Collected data
——————————

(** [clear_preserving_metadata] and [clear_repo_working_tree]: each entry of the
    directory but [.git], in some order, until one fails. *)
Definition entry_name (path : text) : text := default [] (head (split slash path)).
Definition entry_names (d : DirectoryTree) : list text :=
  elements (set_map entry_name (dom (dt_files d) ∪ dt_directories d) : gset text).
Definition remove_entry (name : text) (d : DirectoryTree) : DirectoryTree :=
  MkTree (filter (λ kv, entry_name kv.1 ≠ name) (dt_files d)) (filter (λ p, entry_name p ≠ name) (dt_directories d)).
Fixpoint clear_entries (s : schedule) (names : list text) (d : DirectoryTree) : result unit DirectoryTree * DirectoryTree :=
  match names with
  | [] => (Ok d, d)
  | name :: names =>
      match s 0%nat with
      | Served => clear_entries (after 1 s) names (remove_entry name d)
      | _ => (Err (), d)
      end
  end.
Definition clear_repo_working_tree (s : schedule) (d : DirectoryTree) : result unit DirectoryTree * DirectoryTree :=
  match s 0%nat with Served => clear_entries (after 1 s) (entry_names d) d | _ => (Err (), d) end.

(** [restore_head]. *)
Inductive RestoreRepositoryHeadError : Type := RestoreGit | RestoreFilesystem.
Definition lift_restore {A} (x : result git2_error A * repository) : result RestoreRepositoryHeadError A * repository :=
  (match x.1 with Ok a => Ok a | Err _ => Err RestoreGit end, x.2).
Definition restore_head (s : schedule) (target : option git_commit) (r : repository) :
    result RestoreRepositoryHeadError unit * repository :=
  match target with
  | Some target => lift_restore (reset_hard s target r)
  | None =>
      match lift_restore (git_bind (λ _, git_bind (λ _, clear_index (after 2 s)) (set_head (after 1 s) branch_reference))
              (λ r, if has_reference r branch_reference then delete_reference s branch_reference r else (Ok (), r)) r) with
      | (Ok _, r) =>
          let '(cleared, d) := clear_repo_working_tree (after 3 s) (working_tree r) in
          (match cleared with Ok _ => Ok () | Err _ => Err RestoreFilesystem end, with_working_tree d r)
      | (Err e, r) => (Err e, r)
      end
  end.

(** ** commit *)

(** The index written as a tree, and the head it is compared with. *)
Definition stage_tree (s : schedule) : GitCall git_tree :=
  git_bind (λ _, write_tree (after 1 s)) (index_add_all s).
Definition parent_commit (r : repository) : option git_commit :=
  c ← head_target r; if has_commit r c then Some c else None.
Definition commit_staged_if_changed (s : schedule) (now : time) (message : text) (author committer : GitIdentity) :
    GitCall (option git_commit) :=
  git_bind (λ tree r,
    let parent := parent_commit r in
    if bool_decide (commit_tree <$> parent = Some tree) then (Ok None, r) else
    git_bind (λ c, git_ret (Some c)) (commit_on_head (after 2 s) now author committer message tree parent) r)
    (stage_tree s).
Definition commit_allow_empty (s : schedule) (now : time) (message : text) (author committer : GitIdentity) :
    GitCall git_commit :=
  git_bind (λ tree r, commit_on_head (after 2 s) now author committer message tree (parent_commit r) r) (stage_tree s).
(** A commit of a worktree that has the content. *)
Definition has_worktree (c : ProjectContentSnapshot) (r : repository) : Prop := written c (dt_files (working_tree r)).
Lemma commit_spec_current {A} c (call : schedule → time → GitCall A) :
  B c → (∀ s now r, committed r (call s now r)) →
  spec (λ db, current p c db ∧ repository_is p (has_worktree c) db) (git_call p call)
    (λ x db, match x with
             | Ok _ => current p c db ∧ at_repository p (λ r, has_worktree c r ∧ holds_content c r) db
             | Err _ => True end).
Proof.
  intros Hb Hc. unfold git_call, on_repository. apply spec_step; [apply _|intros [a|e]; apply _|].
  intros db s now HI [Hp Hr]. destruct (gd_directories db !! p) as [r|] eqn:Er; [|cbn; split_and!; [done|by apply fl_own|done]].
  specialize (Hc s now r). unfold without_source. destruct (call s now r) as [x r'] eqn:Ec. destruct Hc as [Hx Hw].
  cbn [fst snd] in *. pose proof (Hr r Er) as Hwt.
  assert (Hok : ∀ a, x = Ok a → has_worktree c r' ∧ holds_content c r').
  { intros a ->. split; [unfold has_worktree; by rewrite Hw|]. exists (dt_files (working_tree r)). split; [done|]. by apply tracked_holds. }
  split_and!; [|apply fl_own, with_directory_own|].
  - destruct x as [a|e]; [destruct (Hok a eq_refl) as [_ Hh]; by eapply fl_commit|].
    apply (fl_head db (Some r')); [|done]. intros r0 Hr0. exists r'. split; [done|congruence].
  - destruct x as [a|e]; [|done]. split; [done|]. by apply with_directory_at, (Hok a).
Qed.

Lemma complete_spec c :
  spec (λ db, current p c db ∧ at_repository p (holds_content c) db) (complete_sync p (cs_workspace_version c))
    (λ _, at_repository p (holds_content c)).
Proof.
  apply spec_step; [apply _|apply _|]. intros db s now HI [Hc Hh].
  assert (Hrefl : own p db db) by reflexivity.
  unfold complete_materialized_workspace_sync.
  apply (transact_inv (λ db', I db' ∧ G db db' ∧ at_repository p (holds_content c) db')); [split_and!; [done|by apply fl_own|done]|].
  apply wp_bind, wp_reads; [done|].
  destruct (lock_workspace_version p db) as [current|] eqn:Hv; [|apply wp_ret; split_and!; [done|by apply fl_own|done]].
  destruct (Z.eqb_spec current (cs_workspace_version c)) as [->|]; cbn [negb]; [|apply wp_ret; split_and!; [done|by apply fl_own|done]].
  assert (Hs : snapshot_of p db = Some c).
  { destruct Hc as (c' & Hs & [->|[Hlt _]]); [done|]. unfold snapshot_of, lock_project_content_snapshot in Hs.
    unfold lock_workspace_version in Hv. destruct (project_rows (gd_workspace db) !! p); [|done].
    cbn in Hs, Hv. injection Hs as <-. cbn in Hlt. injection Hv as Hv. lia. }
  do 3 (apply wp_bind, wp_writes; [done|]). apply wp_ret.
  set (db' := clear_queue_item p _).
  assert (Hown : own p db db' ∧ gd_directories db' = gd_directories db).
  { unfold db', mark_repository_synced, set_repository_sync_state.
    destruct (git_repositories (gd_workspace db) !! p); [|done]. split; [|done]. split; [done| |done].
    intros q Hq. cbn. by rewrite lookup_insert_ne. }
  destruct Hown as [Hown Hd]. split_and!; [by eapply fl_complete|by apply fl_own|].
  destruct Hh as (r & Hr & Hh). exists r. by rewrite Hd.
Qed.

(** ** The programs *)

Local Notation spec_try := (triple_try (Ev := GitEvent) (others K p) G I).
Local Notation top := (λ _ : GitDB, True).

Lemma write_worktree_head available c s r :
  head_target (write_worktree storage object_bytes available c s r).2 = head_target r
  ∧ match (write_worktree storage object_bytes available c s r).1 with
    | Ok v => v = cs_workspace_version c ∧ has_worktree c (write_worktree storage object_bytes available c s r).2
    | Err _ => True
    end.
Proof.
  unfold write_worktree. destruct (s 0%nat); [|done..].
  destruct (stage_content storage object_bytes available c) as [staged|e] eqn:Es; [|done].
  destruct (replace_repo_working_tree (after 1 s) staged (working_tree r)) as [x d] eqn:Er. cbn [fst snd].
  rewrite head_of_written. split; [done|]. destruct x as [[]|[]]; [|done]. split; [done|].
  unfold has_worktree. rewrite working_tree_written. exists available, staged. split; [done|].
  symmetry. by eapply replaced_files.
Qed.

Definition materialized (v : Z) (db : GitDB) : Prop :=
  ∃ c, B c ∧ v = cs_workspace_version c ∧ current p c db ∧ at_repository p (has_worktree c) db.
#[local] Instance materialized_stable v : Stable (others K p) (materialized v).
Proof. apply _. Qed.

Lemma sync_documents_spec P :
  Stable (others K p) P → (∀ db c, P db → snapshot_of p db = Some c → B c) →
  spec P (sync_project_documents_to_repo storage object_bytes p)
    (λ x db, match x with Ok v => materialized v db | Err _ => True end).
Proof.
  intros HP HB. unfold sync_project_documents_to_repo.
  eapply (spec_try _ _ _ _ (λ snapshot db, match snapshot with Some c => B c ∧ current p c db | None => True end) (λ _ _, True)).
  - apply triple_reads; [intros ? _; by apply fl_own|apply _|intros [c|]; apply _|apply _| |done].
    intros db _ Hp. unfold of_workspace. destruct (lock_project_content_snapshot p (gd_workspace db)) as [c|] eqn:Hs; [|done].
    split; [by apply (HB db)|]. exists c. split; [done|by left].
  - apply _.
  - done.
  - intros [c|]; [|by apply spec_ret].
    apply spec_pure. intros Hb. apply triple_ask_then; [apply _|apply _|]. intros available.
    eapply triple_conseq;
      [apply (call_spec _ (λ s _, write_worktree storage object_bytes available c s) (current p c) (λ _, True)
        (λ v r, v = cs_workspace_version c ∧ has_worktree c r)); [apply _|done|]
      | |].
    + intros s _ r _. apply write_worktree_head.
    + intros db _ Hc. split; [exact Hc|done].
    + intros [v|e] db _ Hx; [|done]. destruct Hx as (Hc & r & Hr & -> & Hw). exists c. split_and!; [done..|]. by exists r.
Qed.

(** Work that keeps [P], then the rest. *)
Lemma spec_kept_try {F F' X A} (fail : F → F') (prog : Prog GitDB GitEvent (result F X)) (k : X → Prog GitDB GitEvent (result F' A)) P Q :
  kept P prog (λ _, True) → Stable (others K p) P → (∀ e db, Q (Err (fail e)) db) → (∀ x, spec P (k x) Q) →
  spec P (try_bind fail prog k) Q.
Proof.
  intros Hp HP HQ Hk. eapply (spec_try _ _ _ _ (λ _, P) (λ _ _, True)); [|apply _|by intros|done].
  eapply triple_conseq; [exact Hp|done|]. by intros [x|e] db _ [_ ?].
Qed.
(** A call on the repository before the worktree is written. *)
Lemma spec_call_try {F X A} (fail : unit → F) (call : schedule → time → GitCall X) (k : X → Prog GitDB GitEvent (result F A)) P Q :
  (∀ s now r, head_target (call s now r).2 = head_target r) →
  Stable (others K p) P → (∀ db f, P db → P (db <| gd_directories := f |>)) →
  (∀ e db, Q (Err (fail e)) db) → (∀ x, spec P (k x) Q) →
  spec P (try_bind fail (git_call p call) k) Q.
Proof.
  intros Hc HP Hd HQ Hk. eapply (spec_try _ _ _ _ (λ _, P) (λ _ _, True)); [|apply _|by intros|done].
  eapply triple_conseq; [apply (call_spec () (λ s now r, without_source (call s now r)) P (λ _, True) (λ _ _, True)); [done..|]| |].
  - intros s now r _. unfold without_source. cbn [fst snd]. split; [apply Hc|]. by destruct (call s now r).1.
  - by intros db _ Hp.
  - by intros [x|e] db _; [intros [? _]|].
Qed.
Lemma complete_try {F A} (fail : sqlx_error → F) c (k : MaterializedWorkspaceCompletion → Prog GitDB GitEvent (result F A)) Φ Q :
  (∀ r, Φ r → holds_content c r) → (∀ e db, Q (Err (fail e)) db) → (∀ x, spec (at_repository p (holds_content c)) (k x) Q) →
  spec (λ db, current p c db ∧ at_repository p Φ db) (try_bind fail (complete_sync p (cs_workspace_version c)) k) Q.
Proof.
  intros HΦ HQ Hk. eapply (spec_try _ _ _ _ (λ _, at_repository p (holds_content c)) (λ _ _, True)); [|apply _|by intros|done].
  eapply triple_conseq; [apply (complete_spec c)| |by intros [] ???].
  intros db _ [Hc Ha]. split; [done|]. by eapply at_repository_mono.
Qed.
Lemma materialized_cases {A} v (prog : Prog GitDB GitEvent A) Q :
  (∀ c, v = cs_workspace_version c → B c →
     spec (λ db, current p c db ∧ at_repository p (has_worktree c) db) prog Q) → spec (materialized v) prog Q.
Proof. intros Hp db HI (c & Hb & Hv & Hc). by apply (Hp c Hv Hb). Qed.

——————————

Nothing but a number is asked for: how many lines of the records contain the word "RestoreRepositoryHeadError"?

3